[SOURCE MATERIAL — start]

(** * PetWatcher: the notification manager of [notifications.py]

    A shallow embedding of [NotificationManager] (persistence streaks,
    presence set, cooldown gate, message composition, snapshot retention
    and the platform fan-out) together with the properties its
    specification states about it, followed by [get_stats] and by the
    colour assignment and frame skipping of [PetCamera] ([camera.py]) with
    properties read off the code.

    Modelling conventions.
    - A [datetime] is the integer number of microseconds since
      [datetime.min]; a [timedelta] is a difference of two such numbers.
      [total_seconds()] is the double nearest to the quotient by 10^6
      (ties to even), and [>=] compares that double with
      [cooldown_seconds] as Python compares a [float] with a number.
    - Strings are byte strings; [str.lower] and [str.capitalize] act on the
      ASCII letters, which is what Python does on ASCII text. A statement
      that depends on more than [lower] being a function says so.
    - Everything the program obtains from outside (the wall clock, the
      library formatters, [pathlib], the import of [camera], what OpenCV
      does when it draws and writes, files removed by somebody else) is
      read from an environment record [Env].
    - Pixel data is not modelled: no property below depends on it. *)

From Stdlib Require Import ZArith Ascii String Lia.
From stdpp Require Import gmap strings list fin_maps sorting pretty.

Local Open Scope Z_scope.

(** ** Data *)

(** A finite Python [float]: the number [mantissa * 2 ^ exponent]. *)
Record pyfloat := Float { mantissa : Z; exponent : Z }.

(** A Python number, as [cooldown_seconds] may be given: an [int], a
    finite [float], an infinity or a NaN. *)
Inductive pynum :=
| PyInt (n : Z)
| PyFloat (x : pyfloat)
| PyInf (negative : bool)
| PyNaN.

(** A detection dict. The docstring of [process_detections] asks for the
    keys ['label'], ['confidence'] and ['type']; ['box'] and ['color'] are
    what the camera adds ([camera.py], [_detect]), and a dict may lack
    them. *)
Record Detection := mkDetection {
  label : string;
  confidence : pyfloat;
  box : option (list pyfloat);
  color : option (Z * Z * Z);
  kind : string
}.

(** The dict appended to [notifications] in [process_detections]. *)
Record Notification := mkNotification {
  n_subject : string;
  n_message : string;
  n_image_path : option string;
  n_detection : Detection
}.

(** A [*.jpg] entry of the image directory, with its [st_ctime]. *)
Record File := mkFile { fname : string; st_ctime : Z }.

Inductive exn :=
| FileNotFoundError (path : string)
| IndexError (msg : string)
| KeyError (key : string)
| ValueError (msg : string)
| ImportError (msg : string)
| Cv2Error (msg : string)
| NotImplementedError
| Exception (msg : string).

(** [str(e)], as the diagnostic line of [send_notification] prints it. *)
Definition str_exn (e : exn) : string :=
  match e with
  | FileNotFoundError path =>
      "[Errno 2] No such file or directory: '" +:+ path +:+ "'"
  | IndexError msg => msg
  | KeyError key => "'" +:+ key +:+ "'"
  | ValueError msg => msg
  | ImportError msg => msg
  | Cv2Error msg => msg
  | NotImplementedError => ""
  | Exception msg => msg
  end.

(** What one call of [cv2.imwrite] does. *)
Inductive WriteResult :=
| Written (ctime : Z)      (* the file now exists, stamped [ctime] *)
| NotWritten               (* returned [False], nothing on disk *)
| WriteRaises (msg : string).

[SOURCE MATERIAL — finish]

> **WHAT IS REQUIRED**
Scan the lines above for "and the platform" and for "properties read off the code.". Repeat exactly the line holding each of them and every line in between.

> **RESPONSE TO THE EXERCISE**
    and the platform fan-out) together with the properties its
    specification states about it, followed by [get_stats] and by the
    colour assignment and frame skipping of [PetCamera] ([camera.py]) with
    properties read off the code.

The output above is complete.